- [Task description]: Looking at the listing below, retype exactly the lines starting at the one containing "d => dp_ReadyReplicas d" and ending at the one containing "if minPercent cond", both included, and nothing else.

- [Supplied records]:
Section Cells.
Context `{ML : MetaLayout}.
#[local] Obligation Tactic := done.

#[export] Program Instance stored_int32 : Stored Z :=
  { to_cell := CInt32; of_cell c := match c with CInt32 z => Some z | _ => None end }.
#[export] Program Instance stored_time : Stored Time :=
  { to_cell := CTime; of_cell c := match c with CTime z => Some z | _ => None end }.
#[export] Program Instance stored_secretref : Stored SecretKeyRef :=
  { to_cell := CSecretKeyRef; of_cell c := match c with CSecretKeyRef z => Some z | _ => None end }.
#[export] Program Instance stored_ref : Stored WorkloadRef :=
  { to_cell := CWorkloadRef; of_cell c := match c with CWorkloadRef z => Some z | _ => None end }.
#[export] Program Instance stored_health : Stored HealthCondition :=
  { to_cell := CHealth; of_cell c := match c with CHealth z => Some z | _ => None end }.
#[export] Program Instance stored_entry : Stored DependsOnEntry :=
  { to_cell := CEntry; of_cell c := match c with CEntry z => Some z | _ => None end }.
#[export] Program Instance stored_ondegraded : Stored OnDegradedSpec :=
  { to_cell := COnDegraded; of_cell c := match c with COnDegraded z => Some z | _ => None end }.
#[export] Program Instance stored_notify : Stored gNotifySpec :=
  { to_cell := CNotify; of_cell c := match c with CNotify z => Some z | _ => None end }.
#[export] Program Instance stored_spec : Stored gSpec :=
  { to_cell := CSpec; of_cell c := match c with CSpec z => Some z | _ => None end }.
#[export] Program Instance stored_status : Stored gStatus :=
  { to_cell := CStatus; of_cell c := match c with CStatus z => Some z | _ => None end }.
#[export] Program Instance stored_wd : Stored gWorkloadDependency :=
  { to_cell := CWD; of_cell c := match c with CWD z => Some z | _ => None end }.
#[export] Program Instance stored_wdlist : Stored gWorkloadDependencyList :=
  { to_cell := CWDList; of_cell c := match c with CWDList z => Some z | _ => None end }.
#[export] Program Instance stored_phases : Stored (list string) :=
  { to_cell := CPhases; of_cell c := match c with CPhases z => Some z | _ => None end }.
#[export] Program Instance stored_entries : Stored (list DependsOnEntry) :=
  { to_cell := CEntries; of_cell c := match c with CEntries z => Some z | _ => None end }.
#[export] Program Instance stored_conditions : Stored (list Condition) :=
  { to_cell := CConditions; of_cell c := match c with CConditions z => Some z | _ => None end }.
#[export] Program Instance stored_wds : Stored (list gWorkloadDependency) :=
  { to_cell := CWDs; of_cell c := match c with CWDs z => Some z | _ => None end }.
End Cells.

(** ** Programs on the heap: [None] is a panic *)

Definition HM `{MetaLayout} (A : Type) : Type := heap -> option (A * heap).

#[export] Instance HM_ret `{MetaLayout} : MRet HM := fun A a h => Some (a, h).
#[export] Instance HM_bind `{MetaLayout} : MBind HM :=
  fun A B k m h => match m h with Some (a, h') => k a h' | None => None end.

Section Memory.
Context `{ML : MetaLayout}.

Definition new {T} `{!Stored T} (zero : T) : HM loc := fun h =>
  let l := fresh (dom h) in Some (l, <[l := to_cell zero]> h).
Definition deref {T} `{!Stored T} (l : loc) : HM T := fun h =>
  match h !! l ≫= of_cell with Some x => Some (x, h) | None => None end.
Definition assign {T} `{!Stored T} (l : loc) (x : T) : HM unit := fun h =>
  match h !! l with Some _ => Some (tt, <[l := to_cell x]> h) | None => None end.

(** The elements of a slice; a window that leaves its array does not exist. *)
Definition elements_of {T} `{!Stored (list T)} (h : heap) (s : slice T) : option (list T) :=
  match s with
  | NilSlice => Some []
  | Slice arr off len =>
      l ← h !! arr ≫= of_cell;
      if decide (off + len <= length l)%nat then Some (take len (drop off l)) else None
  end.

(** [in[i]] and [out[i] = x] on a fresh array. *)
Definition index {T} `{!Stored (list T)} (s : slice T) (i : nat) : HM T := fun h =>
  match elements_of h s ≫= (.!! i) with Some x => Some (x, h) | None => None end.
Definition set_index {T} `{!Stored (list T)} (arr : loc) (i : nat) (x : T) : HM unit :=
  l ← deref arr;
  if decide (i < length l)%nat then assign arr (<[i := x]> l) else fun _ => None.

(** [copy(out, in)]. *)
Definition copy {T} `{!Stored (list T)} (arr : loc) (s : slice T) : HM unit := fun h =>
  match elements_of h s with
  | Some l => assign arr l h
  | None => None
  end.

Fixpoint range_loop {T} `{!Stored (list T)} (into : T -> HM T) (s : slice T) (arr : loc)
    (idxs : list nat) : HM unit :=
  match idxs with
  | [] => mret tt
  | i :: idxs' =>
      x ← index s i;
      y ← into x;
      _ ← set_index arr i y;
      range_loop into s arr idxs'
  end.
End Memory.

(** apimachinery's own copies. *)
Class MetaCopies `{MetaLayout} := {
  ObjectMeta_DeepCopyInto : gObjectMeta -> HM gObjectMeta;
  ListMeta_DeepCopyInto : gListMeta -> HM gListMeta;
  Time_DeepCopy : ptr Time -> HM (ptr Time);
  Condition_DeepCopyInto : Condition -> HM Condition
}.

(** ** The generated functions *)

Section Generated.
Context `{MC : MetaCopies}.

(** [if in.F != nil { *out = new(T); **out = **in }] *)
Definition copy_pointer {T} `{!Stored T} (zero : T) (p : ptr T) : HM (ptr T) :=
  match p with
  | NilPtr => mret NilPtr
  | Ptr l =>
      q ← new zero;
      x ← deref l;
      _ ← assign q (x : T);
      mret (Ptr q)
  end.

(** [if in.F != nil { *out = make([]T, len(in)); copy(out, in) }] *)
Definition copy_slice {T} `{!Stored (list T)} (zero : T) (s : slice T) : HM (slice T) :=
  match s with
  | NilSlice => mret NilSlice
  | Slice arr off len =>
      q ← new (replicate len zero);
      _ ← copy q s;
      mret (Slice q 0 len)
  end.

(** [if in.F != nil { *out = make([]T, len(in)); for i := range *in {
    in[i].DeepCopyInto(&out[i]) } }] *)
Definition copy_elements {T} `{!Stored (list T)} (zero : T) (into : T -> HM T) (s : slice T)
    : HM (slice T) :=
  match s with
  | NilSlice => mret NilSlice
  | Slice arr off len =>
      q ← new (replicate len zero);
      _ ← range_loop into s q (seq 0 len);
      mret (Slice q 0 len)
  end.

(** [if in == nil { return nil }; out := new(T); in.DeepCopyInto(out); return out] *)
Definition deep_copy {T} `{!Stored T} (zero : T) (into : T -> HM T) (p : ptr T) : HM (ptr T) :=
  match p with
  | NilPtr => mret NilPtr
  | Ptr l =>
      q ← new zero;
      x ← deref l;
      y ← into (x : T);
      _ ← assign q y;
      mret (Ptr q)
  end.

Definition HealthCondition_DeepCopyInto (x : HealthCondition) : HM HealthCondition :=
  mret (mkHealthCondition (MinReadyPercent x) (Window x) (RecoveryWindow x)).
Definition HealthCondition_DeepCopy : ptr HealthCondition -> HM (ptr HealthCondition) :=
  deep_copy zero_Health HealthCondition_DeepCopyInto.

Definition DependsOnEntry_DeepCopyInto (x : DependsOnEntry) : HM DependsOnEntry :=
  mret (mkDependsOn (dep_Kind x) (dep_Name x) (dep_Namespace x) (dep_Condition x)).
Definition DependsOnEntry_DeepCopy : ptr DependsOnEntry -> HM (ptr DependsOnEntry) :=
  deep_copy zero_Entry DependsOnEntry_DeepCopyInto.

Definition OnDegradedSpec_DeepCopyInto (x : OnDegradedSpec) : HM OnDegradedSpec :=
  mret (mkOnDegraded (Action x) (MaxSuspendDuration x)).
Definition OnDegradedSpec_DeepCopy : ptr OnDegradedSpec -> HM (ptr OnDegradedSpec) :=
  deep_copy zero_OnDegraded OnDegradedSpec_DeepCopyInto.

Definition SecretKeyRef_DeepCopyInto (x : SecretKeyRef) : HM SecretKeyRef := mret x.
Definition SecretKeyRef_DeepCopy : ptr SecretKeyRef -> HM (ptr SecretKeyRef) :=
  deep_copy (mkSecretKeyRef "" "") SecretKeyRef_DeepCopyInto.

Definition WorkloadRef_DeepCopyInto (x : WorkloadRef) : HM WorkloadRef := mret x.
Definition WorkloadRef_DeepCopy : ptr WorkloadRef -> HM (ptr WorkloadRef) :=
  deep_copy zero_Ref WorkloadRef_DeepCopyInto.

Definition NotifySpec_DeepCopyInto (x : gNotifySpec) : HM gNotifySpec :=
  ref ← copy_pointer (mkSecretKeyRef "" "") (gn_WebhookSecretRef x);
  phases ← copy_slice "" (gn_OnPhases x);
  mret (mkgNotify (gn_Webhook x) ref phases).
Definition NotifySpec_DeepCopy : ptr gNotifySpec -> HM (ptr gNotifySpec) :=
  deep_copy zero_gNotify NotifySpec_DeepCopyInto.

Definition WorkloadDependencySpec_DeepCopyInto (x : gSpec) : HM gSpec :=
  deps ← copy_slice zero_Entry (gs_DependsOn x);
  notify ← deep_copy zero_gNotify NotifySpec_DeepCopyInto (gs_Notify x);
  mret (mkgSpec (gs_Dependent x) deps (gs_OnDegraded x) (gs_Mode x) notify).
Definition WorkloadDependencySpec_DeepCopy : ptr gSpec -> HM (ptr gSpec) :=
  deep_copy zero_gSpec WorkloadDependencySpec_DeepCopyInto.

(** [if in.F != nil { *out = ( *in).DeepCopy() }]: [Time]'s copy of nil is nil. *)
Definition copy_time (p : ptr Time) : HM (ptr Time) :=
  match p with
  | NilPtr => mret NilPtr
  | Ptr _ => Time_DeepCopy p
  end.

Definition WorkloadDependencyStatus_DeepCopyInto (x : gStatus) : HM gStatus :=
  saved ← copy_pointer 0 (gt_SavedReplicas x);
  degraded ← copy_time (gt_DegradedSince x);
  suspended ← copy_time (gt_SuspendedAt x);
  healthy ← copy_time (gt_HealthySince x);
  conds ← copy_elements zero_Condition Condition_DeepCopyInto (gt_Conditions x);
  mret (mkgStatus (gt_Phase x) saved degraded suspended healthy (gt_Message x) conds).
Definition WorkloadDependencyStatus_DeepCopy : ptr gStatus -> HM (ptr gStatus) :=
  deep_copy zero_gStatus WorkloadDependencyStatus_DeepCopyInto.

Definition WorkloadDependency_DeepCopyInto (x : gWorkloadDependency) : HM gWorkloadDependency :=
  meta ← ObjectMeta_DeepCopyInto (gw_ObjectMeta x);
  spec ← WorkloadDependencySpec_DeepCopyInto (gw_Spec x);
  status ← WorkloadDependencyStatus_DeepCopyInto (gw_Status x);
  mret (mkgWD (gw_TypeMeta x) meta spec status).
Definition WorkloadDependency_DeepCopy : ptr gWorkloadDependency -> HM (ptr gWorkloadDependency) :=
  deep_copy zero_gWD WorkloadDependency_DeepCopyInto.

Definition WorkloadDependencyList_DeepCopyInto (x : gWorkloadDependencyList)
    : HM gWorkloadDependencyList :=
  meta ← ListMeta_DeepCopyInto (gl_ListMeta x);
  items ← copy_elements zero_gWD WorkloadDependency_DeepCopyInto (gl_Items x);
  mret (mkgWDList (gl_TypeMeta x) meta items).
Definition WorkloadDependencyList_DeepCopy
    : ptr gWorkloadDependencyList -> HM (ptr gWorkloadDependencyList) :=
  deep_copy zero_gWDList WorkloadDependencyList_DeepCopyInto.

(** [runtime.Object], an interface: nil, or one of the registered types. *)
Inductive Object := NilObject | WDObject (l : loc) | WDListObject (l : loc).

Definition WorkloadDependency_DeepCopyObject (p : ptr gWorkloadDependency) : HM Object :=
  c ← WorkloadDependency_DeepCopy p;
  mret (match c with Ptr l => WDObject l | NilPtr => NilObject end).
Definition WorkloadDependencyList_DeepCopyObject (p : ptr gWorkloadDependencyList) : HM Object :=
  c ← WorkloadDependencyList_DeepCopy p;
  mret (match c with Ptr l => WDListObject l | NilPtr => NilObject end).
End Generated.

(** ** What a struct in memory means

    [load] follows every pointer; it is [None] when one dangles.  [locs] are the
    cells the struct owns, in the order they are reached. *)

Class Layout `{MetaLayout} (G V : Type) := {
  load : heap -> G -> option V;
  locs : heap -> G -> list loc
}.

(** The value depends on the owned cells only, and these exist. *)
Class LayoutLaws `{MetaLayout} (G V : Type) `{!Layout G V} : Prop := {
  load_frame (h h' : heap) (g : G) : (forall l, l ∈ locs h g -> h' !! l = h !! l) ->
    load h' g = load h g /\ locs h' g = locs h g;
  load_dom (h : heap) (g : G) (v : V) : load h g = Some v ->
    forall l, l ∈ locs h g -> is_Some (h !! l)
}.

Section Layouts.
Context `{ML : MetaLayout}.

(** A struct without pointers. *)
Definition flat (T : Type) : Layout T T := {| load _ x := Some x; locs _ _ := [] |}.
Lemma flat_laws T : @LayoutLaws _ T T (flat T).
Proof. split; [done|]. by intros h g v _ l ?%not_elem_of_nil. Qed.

--

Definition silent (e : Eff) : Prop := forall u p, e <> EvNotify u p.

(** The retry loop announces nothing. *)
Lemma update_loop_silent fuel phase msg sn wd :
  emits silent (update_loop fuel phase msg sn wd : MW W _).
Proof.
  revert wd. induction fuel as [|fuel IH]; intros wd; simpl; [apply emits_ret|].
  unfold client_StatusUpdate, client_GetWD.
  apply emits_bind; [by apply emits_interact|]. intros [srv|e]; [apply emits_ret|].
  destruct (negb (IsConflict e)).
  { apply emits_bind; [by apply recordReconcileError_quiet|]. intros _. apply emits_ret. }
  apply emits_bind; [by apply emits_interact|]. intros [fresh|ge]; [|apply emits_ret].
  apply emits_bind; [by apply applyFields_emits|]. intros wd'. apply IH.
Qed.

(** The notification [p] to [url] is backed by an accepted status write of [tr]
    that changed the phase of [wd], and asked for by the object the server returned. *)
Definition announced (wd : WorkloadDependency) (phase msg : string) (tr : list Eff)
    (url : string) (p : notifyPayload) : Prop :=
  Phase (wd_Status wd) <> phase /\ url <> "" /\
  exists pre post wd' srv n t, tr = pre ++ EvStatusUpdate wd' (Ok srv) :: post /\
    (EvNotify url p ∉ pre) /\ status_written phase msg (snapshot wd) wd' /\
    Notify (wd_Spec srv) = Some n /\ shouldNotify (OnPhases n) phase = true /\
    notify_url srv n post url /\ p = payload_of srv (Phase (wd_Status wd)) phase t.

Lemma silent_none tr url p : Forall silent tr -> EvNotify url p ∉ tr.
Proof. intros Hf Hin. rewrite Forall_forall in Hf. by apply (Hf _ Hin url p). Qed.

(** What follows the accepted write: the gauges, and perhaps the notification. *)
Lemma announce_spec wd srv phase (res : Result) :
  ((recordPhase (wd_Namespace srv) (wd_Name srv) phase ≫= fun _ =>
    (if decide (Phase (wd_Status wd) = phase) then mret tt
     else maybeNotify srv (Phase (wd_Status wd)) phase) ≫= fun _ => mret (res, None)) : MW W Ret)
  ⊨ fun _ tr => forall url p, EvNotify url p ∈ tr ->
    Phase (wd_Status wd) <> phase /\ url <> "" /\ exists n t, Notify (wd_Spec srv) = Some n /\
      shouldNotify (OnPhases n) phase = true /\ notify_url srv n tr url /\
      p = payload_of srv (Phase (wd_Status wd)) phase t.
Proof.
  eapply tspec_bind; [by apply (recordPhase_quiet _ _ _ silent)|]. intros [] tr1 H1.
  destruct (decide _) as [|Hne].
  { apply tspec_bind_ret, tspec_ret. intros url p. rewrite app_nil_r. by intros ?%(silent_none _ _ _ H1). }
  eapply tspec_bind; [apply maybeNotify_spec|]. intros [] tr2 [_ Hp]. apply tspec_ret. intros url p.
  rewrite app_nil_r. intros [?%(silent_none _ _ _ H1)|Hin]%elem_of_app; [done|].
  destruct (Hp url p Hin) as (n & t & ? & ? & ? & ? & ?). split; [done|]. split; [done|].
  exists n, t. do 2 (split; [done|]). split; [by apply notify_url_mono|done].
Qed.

--

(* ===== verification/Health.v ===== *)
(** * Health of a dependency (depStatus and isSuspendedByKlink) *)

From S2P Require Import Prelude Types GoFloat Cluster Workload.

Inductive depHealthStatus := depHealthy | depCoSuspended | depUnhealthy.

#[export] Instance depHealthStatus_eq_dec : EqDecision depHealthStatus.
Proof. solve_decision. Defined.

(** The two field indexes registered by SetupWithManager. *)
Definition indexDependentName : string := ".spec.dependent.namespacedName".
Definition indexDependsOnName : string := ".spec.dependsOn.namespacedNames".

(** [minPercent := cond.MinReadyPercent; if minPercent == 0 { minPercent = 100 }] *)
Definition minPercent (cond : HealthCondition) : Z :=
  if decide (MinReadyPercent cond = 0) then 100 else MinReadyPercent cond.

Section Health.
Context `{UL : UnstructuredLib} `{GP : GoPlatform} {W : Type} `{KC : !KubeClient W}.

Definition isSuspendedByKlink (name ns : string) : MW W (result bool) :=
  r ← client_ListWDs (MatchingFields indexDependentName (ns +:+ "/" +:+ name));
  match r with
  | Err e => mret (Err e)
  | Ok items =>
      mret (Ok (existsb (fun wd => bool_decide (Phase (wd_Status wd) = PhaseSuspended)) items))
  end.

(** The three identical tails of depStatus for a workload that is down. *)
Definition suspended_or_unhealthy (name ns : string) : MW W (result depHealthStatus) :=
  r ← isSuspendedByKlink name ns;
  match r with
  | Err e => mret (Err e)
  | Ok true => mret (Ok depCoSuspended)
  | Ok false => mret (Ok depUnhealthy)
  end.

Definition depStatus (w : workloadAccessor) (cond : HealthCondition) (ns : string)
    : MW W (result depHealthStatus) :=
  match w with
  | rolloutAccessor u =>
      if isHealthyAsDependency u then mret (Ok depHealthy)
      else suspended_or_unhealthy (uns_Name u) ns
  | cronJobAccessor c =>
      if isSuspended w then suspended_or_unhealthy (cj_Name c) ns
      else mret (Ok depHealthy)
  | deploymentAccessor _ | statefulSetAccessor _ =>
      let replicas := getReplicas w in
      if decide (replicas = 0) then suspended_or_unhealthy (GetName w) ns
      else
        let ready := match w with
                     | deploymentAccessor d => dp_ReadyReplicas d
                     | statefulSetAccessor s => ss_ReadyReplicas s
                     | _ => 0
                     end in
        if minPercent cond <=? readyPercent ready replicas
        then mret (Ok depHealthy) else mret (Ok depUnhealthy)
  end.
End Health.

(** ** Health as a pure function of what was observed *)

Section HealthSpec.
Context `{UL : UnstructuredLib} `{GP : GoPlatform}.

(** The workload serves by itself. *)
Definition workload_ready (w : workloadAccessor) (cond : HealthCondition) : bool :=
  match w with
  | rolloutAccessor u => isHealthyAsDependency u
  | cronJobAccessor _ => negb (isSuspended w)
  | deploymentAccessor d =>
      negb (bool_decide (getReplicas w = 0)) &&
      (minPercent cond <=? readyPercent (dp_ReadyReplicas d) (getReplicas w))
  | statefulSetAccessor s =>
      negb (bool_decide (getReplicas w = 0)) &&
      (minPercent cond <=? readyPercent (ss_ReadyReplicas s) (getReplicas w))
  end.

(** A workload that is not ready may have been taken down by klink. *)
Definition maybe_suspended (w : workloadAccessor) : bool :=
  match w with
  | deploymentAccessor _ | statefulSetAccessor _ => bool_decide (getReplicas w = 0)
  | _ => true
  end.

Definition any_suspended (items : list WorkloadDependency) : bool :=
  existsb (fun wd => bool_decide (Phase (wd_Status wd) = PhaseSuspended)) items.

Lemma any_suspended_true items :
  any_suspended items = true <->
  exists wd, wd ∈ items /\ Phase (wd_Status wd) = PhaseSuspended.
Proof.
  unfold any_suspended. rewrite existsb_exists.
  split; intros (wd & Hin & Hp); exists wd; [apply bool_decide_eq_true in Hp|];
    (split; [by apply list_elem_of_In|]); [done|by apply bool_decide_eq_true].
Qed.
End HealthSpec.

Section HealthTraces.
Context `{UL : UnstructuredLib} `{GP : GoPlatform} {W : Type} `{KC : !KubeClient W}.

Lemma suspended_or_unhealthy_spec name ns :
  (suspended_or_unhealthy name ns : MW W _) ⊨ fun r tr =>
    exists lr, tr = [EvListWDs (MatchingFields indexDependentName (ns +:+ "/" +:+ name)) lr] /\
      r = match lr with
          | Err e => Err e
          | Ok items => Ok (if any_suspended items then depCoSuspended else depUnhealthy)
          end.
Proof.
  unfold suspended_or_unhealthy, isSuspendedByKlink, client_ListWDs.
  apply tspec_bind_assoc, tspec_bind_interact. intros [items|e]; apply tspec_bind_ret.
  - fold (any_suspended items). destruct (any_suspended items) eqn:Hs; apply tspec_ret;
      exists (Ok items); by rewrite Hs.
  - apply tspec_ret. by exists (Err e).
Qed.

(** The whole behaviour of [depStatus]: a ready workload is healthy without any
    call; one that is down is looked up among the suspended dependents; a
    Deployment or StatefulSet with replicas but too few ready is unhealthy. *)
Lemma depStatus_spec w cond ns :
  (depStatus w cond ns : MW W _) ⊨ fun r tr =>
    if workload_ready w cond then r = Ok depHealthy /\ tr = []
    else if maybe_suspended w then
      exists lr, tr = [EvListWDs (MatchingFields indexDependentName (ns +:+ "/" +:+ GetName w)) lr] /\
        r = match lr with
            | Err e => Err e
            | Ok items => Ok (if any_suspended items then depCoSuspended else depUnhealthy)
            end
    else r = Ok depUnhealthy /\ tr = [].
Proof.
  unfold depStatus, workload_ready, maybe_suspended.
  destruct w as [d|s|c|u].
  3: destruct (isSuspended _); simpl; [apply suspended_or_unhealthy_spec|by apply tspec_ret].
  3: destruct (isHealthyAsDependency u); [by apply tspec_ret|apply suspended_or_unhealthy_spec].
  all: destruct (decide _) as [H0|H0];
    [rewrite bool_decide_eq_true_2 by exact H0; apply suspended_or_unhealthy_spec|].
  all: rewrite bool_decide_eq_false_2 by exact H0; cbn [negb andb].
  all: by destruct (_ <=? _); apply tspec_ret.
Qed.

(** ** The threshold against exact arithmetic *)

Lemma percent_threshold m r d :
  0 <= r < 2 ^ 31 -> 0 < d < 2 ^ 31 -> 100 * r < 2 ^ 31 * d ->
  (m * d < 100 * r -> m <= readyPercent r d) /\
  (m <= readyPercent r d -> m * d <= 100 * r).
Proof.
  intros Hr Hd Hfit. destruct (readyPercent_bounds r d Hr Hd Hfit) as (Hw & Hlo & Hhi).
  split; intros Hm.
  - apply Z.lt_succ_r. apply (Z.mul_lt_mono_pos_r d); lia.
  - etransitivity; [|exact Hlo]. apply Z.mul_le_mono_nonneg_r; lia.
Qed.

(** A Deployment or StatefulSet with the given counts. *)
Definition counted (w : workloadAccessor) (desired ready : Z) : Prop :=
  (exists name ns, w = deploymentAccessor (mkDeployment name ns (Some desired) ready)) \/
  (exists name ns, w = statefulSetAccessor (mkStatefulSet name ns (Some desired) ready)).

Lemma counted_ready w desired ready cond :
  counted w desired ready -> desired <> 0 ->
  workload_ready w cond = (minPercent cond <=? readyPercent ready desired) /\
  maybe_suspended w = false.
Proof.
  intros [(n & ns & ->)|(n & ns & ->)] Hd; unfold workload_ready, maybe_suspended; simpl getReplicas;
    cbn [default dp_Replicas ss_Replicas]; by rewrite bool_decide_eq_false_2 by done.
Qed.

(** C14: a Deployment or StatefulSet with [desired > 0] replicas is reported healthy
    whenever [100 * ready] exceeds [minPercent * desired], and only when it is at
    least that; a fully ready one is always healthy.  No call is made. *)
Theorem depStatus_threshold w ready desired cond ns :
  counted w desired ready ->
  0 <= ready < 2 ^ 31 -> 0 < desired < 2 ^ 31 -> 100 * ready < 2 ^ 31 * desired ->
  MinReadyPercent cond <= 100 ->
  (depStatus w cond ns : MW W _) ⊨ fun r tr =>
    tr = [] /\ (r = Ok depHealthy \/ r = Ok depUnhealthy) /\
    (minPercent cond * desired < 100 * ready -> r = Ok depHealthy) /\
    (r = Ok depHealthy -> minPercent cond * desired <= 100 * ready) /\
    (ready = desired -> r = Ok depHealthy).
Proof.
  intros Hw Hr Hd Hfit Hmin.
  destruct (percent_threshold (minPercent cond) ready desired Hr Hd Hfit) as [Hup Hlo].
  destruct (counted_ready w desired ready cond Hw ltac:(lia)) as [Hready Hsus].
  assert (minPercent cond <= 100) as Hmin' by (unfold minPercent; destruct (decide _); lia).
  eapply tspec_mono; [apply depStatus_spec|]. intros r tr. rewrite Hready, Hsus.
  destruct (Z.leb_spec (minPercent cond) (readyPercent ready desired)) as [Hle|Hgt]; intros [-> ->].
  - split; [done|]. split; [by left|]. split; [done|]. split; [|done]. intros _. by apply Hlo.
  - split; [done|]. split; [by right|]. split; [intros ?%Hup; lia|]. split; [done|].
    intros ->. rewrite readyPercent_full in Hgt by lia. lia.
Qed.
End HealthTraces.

- [Output of the task]:
                     | deploymentAccessor d => dp_ReadyReplicas d
                     | statefulSetAccessor s => ss_ReadyReplicas s
                     | _ => 0
                     end in
        if minPercent cond <=? readyPercent ready replicas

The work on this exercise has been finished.